Rob Walch, an Overland Park resident who attended the council meeting where the postponement was announced, told eWEEK that he was not happy with the government’s action.
“I was hoping to go to the meeting and watch as Overland Park made history” in bringing in Google Fiber, said Walch, who works for a podcast hosting company. Instead, he said, he heard council members ask questions about how many computers in the schools could get Internet access for free as part of the deal and was taken aback by their lack of knowledge about the agreements.
“I was shocked by their lack of technical savvy,” said Walch. “They don’t have the big picture on this at all. There was no talk at all about the benefit of having Google Fiber” in the community, he said. “The only thing they asked about was the free Internet access for schools and public places. I was shocked that Overland Park didn’t approve it. I don’t think they have any idea on council about how big a deal Google Fiber is.”
Walch said he’s not hopeful that the city will still get the services after causing the delay until October. “I don’t think it will happen now,” he said.
Google’s first Fiber deployment in the United States has been happening in Kansas City, Kan., and Kansas City, Mo., where the company has been unveiling Google Fiber since the fall of 2012, with plans to go national in the future. In December 2012, Google announced that five more neighborhoods in Kansas City would be getting its fiber services. Installation of the fiber network in the Kansas City area began in February 2012, when the laying of fiber cable got underway.
In the recently announced Austin Fiber project, Google says it plans to start connecting homes by mid-2014. Customers there will have a similar choice of products as those being offered in Kansas City, including Gigabit Internet or Gigabit Internet plus Google Fiber TV service with nearly 200 HDTV channels.

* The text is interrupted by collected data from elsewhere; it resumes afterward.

(* ===== verification/MetricProps.v ===== *)
(** * MetricProps: what the figures of a run mean

    The drawdown is the worst loss from a running peak; the trade counts do
    not depend on the order in which the symbols are visited; and the day the
    engine records twice shows up as a return of zero. *)

From stdpp Require Import base list strings gmap sorting.
From Stdlib Require Import ZArith Lia SpecFloat.
From S2P Require Import Prelude GoMap GoFloat FloatInt FloatRound Domain GoSlice RiskManager BacktestEngine Auction Metrics.

Open Scope Z_scope.

(** ** Drawdown *)

Abbreviation worth := PortfolioValue.TotalValue.

(** [peak] is the highest of the values. *)
Definition is_peak (peak : float64) (l : list PortfolioValue.t) : Prop :=
  (exists pv, pv ∈ l /\ worth pv = peak) /\ Forall (fun pv => flt peak (worth pv) = false) l.

Definition fall (peak : float64) (pv : PortfolioValue.t) : float64 := ((peak - worth pv) / peak)%f64.

(** The running state of the loop over the values seen so far. *)
Record worst_so_far (seen : list PortfolioValue.t) (st : float64 * float64 * Time) : Prop := {
  ws_peak : is_peak st.1.1 seen;
  ws_floor : fle f0 st.1.2 = true;
  ws_max : forall pre pv post, seen = pre ++ pv :: post ->
             exists peak, is_peak peak (pre ++ [pv]) /\ flt st.1.2 (fall peak pv) = false;
  ws_at : st.1.2 = f0 \/ exists pre pv post peak,
             seen = pre ++ pv :: post /\ is_peak peak (pre ++ [pv]) /\ st.1.2 = fall peak pv /\ st.2 = PortfolioValue.Date pv
}.

Lemma flt_nan_value x y : is_nan y = true -> flt x y = false.
Proof. destruct x, y; done. Qed.

Lemma peak_step peak pv seen :
  is_nan (worth pv) = false -> Forall (fun x => is_nan (worth x) = false) seen -> is_peak peak seen ->
  is_peak (if flt peak (worth pv) then worth pv else peak) (seen ++ [pv]).
Proof.
  intros Hn Hs [(x & Hx & Hw) Hall]. assert (Np : is_nan peak = false) by (rewrite Forall_forall in Hs; rewrite <- Hw; by apply Hs).
  destruct (flt peak (worth pv)) eqn:E; split.
  - exists pv. split; [set_solver|done].
  - apply Forall_app. split; [|constructor; [apply flt_irrefl|done]]. rewrite Forall_forall in Hall, Hs |- *. intros y Hy.
    apply (fle_trans_nan (worth y) peak (worth pv)); [by apply Hs|done..|by apply Hall|by apply flt_asym].
  - exists x. split; [set_solver|done].
  - apply Forall_app. split; [done|]. by constructor.
Qed.

(** A split of a longer list ends before its last element or at it. *)
Lemma split_snoc {A} (seen : list A) x pre y post :
  seen ++ [x] = pre ++ y :: post -> (post = [] /\ pre = seen /\ y = x) \/ exists post', post = post' ++ [x] /\ seen = pre ++ y :: post'.
Proof.
  intros H. destruct post as [|z post] using rev_ind.
  - apply app_inj_tail in H as [-> ->]. by left.
  - right. exists post. replace (pre ++ y :: post ++ [z]) with ((pre ++ y :: post) ++ [z]) in H by (by rewrite <- app_assoc).
    apply app_inj_tail in H as [-> ->]. done.
Qed.

Lemma drawdown_step_worst seen st pv :
  is_nan (worth pv) = false -> Forall (fun x => is_nan (worth x) = false) seen ->
  worst_so_far seen st -> worst_so_far (seen ++ [pv]) (drawdown_step st pv).
Proof.
  intros Hn Hs [H1 H2 H3 H4]. destruct st as [[peak dd] date]. cbn [fst snd] in *. unfold drawdown_step.
  pose proof (peak_step peak pv seen Hn Hs H1) as Hp. set (peak' := if flt peak (worth pv) then worth pv else peak) in *.
  fold (fall peak' pv). assert (Nd : is_nan dd = false) by (by destruct dd).
  destruct (flt dd (fall peak' pv)) eqn:E; constructor; cbn [fst snd]; try done.
  - destruct (flt_not_nan _ _ E) as [_ Nf]. apply fnot_gt_le; [done..|].
    apply (fle_trans_nan f0 dd); [done..|by apply fle_not_gt|by apply flt_asym].
  - intros pre y post Hy. apply split_snoc in Hy as [(-> & -> & ->)|(post' & -> & ->)].
    + exists peak'. split; [done|]. apply flt_irrefl.
    + destruct (H3 pre y post' eq_refl) as (pk & Hpk & Hf). exists pk. split; [done|].
      destruct (is_nan (fall pk y)) eqn:Ny; [by apply flt_nan_value|]. destruct (flt_not_nan _ _ E) as [_ Nf].
      apply (fle_trans_nan (fall pk y) dd); [done..|]. by apply flt_asym.
  - right. exists seen, pv, [], peak'. done.
  - intros pre y post Hy. apply split_snoc in Hy as [(-> & -> & ->)|(post' & -> & ->)]; [by exists peak'|eauto].
  - destruct H4 as [H4|(pre & y & post & pk & -> & Hpk & Hf & Hd)]; [by left|].
    right. exists pre, y, (post ++ [pv]), pk. split_and!; [by rewrite <- app_assoc|done..].
Qed.

Lemma drawdown_fold_worst l : forall seen st,
  Forall (fun x => is_nan (worth x) = false) (seen ++ l) -> worst_so_far seen st ->
  worst_so_far (seen ++ l) (foldl drawdown_step st l).
Proof.
  induction l as [|pv l IH]; intros seen st Hs Hw; cbn [foldl]; [by rewrite app_nil_r|].
  replace (seen ++ pv :: l) with ((seen ++ [pv]) ++ l) in * by (by rewrite <- app_assoc). apply IH; [done|].
  apply Forall_app in Hs as [Hs _]. apply Forall_app in Hs as [Hs Hp]. apply Forall_cons in Hp as [Hp _].
  by apply drawdown_step_worst.
Qed.

Lemma fsub_self x : ffinite x = true -> (x - x)%f64 = f0.
Proof.
  destruct x as [s| | |s m e]; try done; [by destruct s|]. intros _. unfold fsub, SFsub.
  rewrite Z.min_id. destruct (shl_align m e e) as [m' e']. cbn [fst]. by rewrite Z.sub_diag.
Qed.

(** C34. The maximum drawdown is the worst fall from a peak. For values that
    are positive and finite it is the negative of a number that no day's fall
    from the highest value up to that day exceeds; unless it is zero, it is
    the fall of the day it is dated with. *)
Theorem drawdown_is_worst_fall values :
  values <> [] -> Forall (fun pv => flt f0 (worth pv) = true /\ ffinite (worth pv) = true) values ->
  exists worst, (CalculateMaxDrawdown values).1 = fneg worst /\ fle f0 worst = true
  /\ (forall pre pv post, values = pre ++ pv :: post ->
        exists peak, is_peak peak (pre ++ [pv]) /\ flt worst (fall peak pv) = false)
  /\ (worst = f0 \/ exists pre pv post peak, values = pre ++ pv :: post /\ is_peak peak (pre ++ [pv])
        /\ worst = fall peak pv /\ (CalculateMaxDrawdown values).2 = PortfolioValue.Date pv).
Proof.
  intros Hne Hv. destruct values as [|first rest]; [done|]. unfold CalculateMaxDrawdown.
  assert (Hnan : Forall (fun x => is_nan (worth x) = false) (first :: rest)).
  { eapply Forall_impl; [exact Hv|]. intros x [_ Hx]. by destruct (worth x). }
  cbn [foldl]. pose proof Hv as Hv'. apply Forall_cons in Hv' as [[Hp Hf] _].
  assert (Hstart : drawdown_step (worth first, f0, PortfolioValue.Date first) first = (worth first, f0, PortfolioValue.Date first)).
  { unfold drawdown_step. rewrite flt_irrefl, fsub_self by done.
    assert ((f0 / worth first)%f64 = f0) as -> by (destruct (worth first) as [|[]| |[]]; done). done. }
  rewrite Hstart. pose proof (drawdown_fold_worst rest [first] (worth first, f0, PortfolioValue.Date first) Hnan) as Hw.
  destruct Hw as [_ W2 W3 W4].
  { constructor; cbn [fst snd]; [|done| |by left].
    - split; [exists first; split; [by left|done]|]. constructor; [apply flt_irrefl|done].
    - intros pre pv post E. assert (pre = [] /\ pv = first) as [-> ->] by (destruct pre as [|? []]; cbn in E; [by injection E as -> _|done|done]).
      exists (worth first). split.
      + split; [exists first; split; [by left|done]|]. constructor; [apply flt_irrefl|done].
      + unfold fall. rewrite fsub_self by done. destruct (worth first) as [|[]| |[]]; done. }
  destruct (foldl drawdown_step _ rest) as [[pk dd] date]. cbn [fst snd app] in *. by exists dd.
Qed.

(** ** The day that is recorded twice *)

(** The last day counts twice. The engine records the last trading day a
    second time, after it has closed what is held; when that left the value as
    it was, the returns are those without the copy and a return of zero, which
    enters the mean and the deviation of every ratio. *)
Theorem copied_day_adds_zero_return values last copy :
  flt f0 (worth last) = true -> ffinite (worth last) = true -> worth copy = worth last ->
  CalculateReturns (values ++ [last; copy]) = CalculateReturns (values ++ [last]) ++ [f0].
Proof.
  intros Hp Hf Hc. induction values as [|x values IH]; cbn [app].
  - cbn [CalculateReturns]. rewrite Hp, Hc, fsub_self by done. cbn [app]. f_equal. destruct (worth last) as [|[]| |[]]; done.
  - destruct values as [|y values']; cbn [app] in *; cbn [CalculateReturns] in *;
      (destruct (flt f0 (worth x)); [cbn [app]; f_equal|]; exact IH).
Qed.

(** ** Trade counts *)

(** Equal triples of integers. *)
Ltac triple := repeat (apply (f_equal2 pair)); lia.

(** Wins, losses and exits, component-wise. *)
Definition ints (t : tally) : Z * Z * Z := (ty_win t, ty_lose t, ty_count t).
Definition add3 (a b : Z * Z * Z) : Z * Z * Z := (a.1.1 + b.1.1, a.1.2 + b.1.2, a.2 + b.2).

(** Reading a trade moves the position and adds to the counts whatever the
    counts were. *)
Lemma read_trade_adds leg tr : exists leg' d, forall t, exists t', read_trade (leg, t) tr = (leg', t') /\ ints t' = add3 (ints t) d.
Proof.
  assert (Hstay : forall l : open_leg, exists leg' d, forall t, exists t', (l, t) = (leg', t') /\ ints t' = add3 (ints t) d).
  { intros l. exists l, (0, 0, 0). intros t. exists t. split; [done|]. unfold add3, ints. cbn. triple. }
  assert (Hexit : forall (l : open_leg) pnl, exists leg' d, forall t, exists t', (l, count_exit pnl tr leg t) = (leg', t') /\ ints t' = add3 (ints t) d).
  { intros l pnl. exists l, (ints (count_exit pnl tr leg no_tally)). intros t. eexists. split; [done|].
    unfold count_exit, ints, add3. cbn. destruct (flt _ _); cbn; triple. }
  unfold read_trade. destruct (Trade.Direction tr); try apply Hstay.
  - destruct (feq _ _); [apply Hstay|]. case_bool_decide; [apply Hstay|]. destruct (flt _ _); [apply Hexit|apply Hstay].
  - destruct (feq _ _); [apply Hstay|]. case_bool_decide; [apply Hstay|]. destruct (flt _ _); [apply Hexit|apply Hstay].
  - destruct (flt f0 (lg_Qty leg)); [|destruct (flt (lg_Qty leg) f0)];
      (destruct (flt (metric_abs _) _); apply Hexit || apply Hstay).
Qed.

Lemma read_symbol_adds trades t : ints (read_symbol t trades) = add3 (ints t) (ints (read_symbol no_tally trades)).
Proof.
  unfold read_symbol. assert (Hgen : forall leg t1 t2,
    exists d, ints (foldl read_trade (leg, t1) trades).2 = add3 (ints t1) d /\ ints (foldl read_trade (leg, t2) trades).2 = add3 (ints t2) d).
  { induction trades as [|tr trades IH]; intros leg t1 t2; cbn [foldl].
    - exists (0, 0, 0). unfold add3, ints. cbn. split; triple.
    - destruct (read_trade_adds leg tr) as (leg' & d & Hd). destruct (Hd t1) as (t1' & -> & E1), (Hd t2) as (t2' & -> & E2).
      destruct (IH leg' t1' t2') as (d' & -> & ->). exists (add3 d d'). rewrite E1, E2. unfold add3. cbn.
      split; triple. }
  destruct (Hgen no_leg t no_tally) as (d & -> & ->). unfold add3, ints. cbn. triple.
Qed.

Lemma read_symbols_perm (l1 l2 : list (bytes * list Trade.t)) t :
  l1 ≡ₚ l2 -> ints (foldl (fun t (kv : bytes * list Trade.t) => read_symbol t kv.2) t l1) = ints (foldl (fun t (kv : bytes * list Trade.t) => read_symbol t kv.2) t l2).
Proof.
  intros Hp. assert (Hsum : forall (l : list (bytes * list Trade.t)) t, ints (foldl (fun t (kv : bytes * list Trade.t) => read_symbol t kv.2) t l)
    = add3 (ints t) (foldr (fun (kv : bytes * list Trade.t) acc => add3 (ints (read_symbol no_tally kv.2)) acc) (0, 0, 0) l)).
  { induction l as [|kv l IH]; intros t'; cbn [foldl foldr].
    - unfold add3, ints. cbn. triple.
    - rewrite IH, read_symbol_adds. unfold add3. cbn. triple. }
  rewrite !Hsum. f_equal. induction Hp as [|x l l' Hp IH|x y l|l l' l'' _ IH1 _ IH2]; cbn [foldr]; [done|by rewrite IH| |congruence].
  unfold add3. cbn. triple.
Qed.

(** Trade counts are determinate. The trades of a run are read symbol by
    symbol in the order of a map, which differs between runs: the numbers of
    closed, won and lost trades and the win rate do not depend on it. *)
Theorem trade_counts_ignore_map_order (o1 o2 : MapOrder) trades :
  let s1 := @calculateTradeMetrics o1 trades in let s2 := @calculateTradeMetrics o2 trades in
  TotalTrades s1 = TotalTrades s2 /\ WinTrades s1 = WinTrades s2 /\ LoseTrades s1 = LoseTrades s2 /\ WinRate s1 = WinRate s2
  /\ TotalTrades s1 = WinTrades s1 + LoseTrades s1.
Proof.
  cbv zeta. unfold calculateTradeMetrics. destruct trades as [|tr trades]; [done|].
  set (m := group_by Trade.Symbol (tr :: trades)).
  assert (Hp : @range o1 _ 0 m ≡ₚ @range o2 _ 0 m).
  { transitivity (map_to_list m); [|symmetry]; apply range_perm. }
  pose proof (read_symbols_perm _ _ no_tally Hp) as Hi.
  destruct (foldl _ no_tally (@range o1 _ 0 m)) as [w1 l1 d1 c1], (foldl _ no_tally (@range o2 _ 0 m)) as [w2 l2 d2 c2].
  unfold ints in Hi. cbn in Hi. injection Hi as -> -> ->. cbn. done.
Qed.

(** ** Concrete values *)

Definition day_value (d v : Z) : PortfolioValue.t := PortfolioValue.Mk (d * day_ns) (f64_of_Z v) f0 f0.
Definition three_days : list PortfolioValue.t := [day_value 1 100; day_value 2 120; day_value 3 90].

Lemma drawdown_is_worst_fall_witness :
  CalculateMaxDrawdown three_days = (fneg (flit 25 2), 3 * day_ns)
  /\ exists worst, (CalculateMaxDrawdown three_days).1 = fneg worst /\ fle f0 worst = true.
Proof.
  split; [vm_compute; reflexivity|].
  destruct (drawdown_is_worst_fall three_days) as (worst & H1 & H2 & _).
  - discriminate.
  - repeat constructor.
  - exists worst. split; [exact H1|exact H2].
Defined.

Lemma copied_day_adds_zero_return_witness :
  CalculateReturns (three_days ++ [day_value 4 90; day_value 4 90]) = CalculateReturns (three_days ++ [day_value 4 90]) ++ [f0].
Proof.
  apply (copied_day_adds_zero_return three_days (day_value 4 90) (day_value 4 90)); vm_compute; reflexivity.
Defined.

Early results from the Kansas City rollout have been promising for Google Fiber based on Internet speed ratings reported by Netflix each month. Based on the small but growing deployment Google Fiber has in Kansas City today, the service is ranked No. 1 for Internet speeds across the nation, compared with competitors, according to the Netflix numbers. Google Fiber is listed at 3.45M-bps average speed, compared with 2.39M bps for its nearest rival, Cablevision Optimum.